§ **Data for review**

(** The octet loop of [snmp_asn1_dec_s32t]: the accumulator is a signed number. *)
Lemma dec_s32_loop_spec bs (sign : bool) : forall b acc c l k m,
  chain_ok l -> at_octet c l k -> holds m l k (b :: bs) -> octets (b :: bs) ->
  dec_s32_loop (S (length bs)) sign (u32 (acc * 256 + if sign then 255 else 0)) c m =
    (ERR_OK, u32 (foldl (fun a b => a * 256 + b) acc (b :: bs))).
Proof.
  induction bs as [|b' bs IH]; intros b acc c l k m Hok Hc Hh Hb;
    apply Forall_cons in Hb as [Hb Hbs]; pose proof (proj1 Hh) as Hlen; apply holds_cons in Hh as [Ho Hh];
    cbn [dec_s32_loop length]; rewrite (get_at _ _ _ _ Hc), Ho; unfold lsb_or.
  - destruct sign; [by rewrite land_octet|]. by rewrite Z.add_0_r, lor_octet.
  - simpl in Hlen. destruct (advance_at c l k Hok Hc) as (c' & -> & Hc'); [lia|].
    etransitivity; [|apply (IH b' (acc * 256 + b) c' l (S k)); done]. cbn [length]. f_equal. destruct sign.
    + by rewrite land_octet, shift_octet, lor_octet.
    + by rewrite !Z.add_0_r, lor_octet, shift_octet.
Qed.

(** ** Integers *)

(** What [snmp_asn1_dec_u32t] makes of one to five octets without a sign bit. *)
Lemma dec_u32t_value l k bs v m :
  chain_ok l -> holds m l k bs -> octets bs -> (0 < length bs <= 5)%nat -> nth 0 bs 0 < 128 ->
  snmp_asn1_dec_u32t l (Z.of_nat k) (Z.of_nat (length bs)) v m = (ERR_OK, u32 (be bs)).
Proof.
  intros Hok Hh Hb Hlen H0. pose proof (proj1 Hh) as Hk. unfold snmp_asn1_dec_u32t.
  destruct (find_start l k Hok) as (c & -> & Hc); [lia|].
  rewrite (proj2 (Z.ltb_lt 0 _)), (proj2 (Z.ltb_lt _ 6)) by lia. cbn [andb].
  destruct bs as [|b bs]; [simpl in Hlen; lia|]. pose proof Hh as [Ho Hh']%holds_cons. pose proof Hb as [Hb0 Hbs]%Forall_cons.
  rewrite (get_at _ _ _ _ Hc), Ho, bit7, (proj2 (Z.ltb_lt _ _)) by done. cbn [negb].
  destruct (Z.ltb_spec 1 (Z.of_nat (length (b :: bs)))) as [H1|H1]; cbn [andb].
  - destruct (Z.eqb_spec b 0) as [->|Hb1].
    + destruct bs as [|b' bs]; [simpl in H1; lia|]. simpl in Hk.
      destruct (advance_at c l k Hok Hc) as (c' & -> & Hc'); [lia|].
      replace (Z.to_nat (Z.of_nat (length (0 :: b' :: bs)) - 1)) with (S (length bs)) by (simpl; lia).
      exact (dec_u32_loop_spec bs b' 0 c' l (S k) m Hok Hc' Hh' Hbs).
    + rewrite Nat2Z.id. exact (dec_u32_loop_spec bs b 0 c l k m Hok Hc Hh Hb).
  - rewrite Nat2Z.id. exact (dec_u32_loop_spec bs b 0 c l k m Hok Hc Hh Hb).
Qed.

(** The two's complement value of octets. *)
Definition sbe (bs : list Z) : Z := if nth 0 bs 0 <? 128 then be bs else be bs - 256 ^ Z.of_nat (length bs).

Lemma dec_s32t_value l k bs v m :
  chain_ok l -> holds m l k bs -> octets bs -> (0 < length bs <= 4)%nat ->
  snmp_asn1_dec_s32t l (Z.of_nat k) (Z.of_nat (length bs)) v m = (ERR_OK, sbe bs).
Proof.
  intros Hok Hh Hb Hlen. pose proof (proj1 Hh) as Hk. unfold snmp_asn1_dec_s32t, sbe.
  destruct (find_start l k Hok) as (c & -> & Hc); [lia|].
  rewrite (proj2 (Z.ltb_lt 0 _)), (proj2 (Z.ltb_lt _ 5)) by lia. cbn [andb].
  destruct bs as [|b bs]; [simpl in Hlen; lia|]. pose proof Hh as [Ho _]%holds_cons. pose proof Hb as [Hb0 _]%Forall_cons.
  rewrite (get_at _ _ _ _ Hc), Ho, bit7 by done. cbn [nth]. rewrite Nat2Z.id. cbn [length].
  pose proof (be_range _ Hb) as Hr.
  pose proof (dec_s32_loop_spec bs (negb (b <? 128)) b (if b <? 128 then 0 else -1) c l k m Hok Hc Hh Hb) as Hd.
  rewrite foldl_be in Hd. rewrite be_cons in Hr, Hd |- *.
  assert (0 <= be bs < 256 ^ Z.of_nat (length bs)) as Hrs by (apply be_range; by apply Forall_cons in Hb as [_ ?]).
  assert (256 ^ Z.of_nat (length bs) <= 2 ^ 24) as H24.
  { change (2 ^ 24) with (256 ^ 3). apply Z.pow_le_mono_r; [done|]. simpl in Hlen. lia. }
  cbn [length] in *. rewrite Nat2Z.inj_succ, Z.pow_succ_r in * by lia. set (q := 256 ^ Z.of_nat (length bs)) in *. clearbody q.
  destruct (Z.ltb_spec b 128) as [Hlt|Hge]; cbn [negb] in *.
  - change (u32 (0 * 256 + 0)) with 0 in Hd. rewrite Hd, s32_u32 by nia. f_equal.
  - change (u32 (-1 * 256 + 255)) with 0xffffffff in Hd. rewrite Hd, s32_u32 by nia. f_equal. lia.
Qed.

Lemma be_bytes_hd n v : 0 <= v < 128 * 256 ^ Z.of_nat n -> nth 0 (be_bytes (S n) v) 0 < 128.
Proof.
  intros Hv. cbn [be_bytes nth]. rewrite Z.shiftr_div_pow2, Z.pow_mul_r by lia. change (2 ^ 8) with 256.
  assert (0 < 256 ^ Z.of_nat n) by (apply Z.pow_pos_nonneg; lia).
  rewrite u8_id; [apply Z.div_lt_upper_bound; lia|]. split; [apply Z.div_pos; lia|apply Z.div_lt_upper_bound; lia].
Qed.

§ **Exercise directions**
Copy out all lines from the material above that contain the string "intros".

§ **Solution for this problem**
  induction bs as [|b' bs IH]; intros b acc c l k m Hok Hc Hh Hb;
  intros Hok Hh Hb Hlen H0. pose proof (proj1 Hh) as Hk. unfold snmp_asn1_dec_u32t.
  intros Hok Hh Hb Hlen. pose proof (proj1 Hh) as Hk. unfold snmp_asn1_dec_s32t, sbe.
  intros Hv. cbn [be_bytes nth]. rewrite Z.shiftr_div_pow2, Z.pow_mul_r by lia. change (2 ^ 8) with 256.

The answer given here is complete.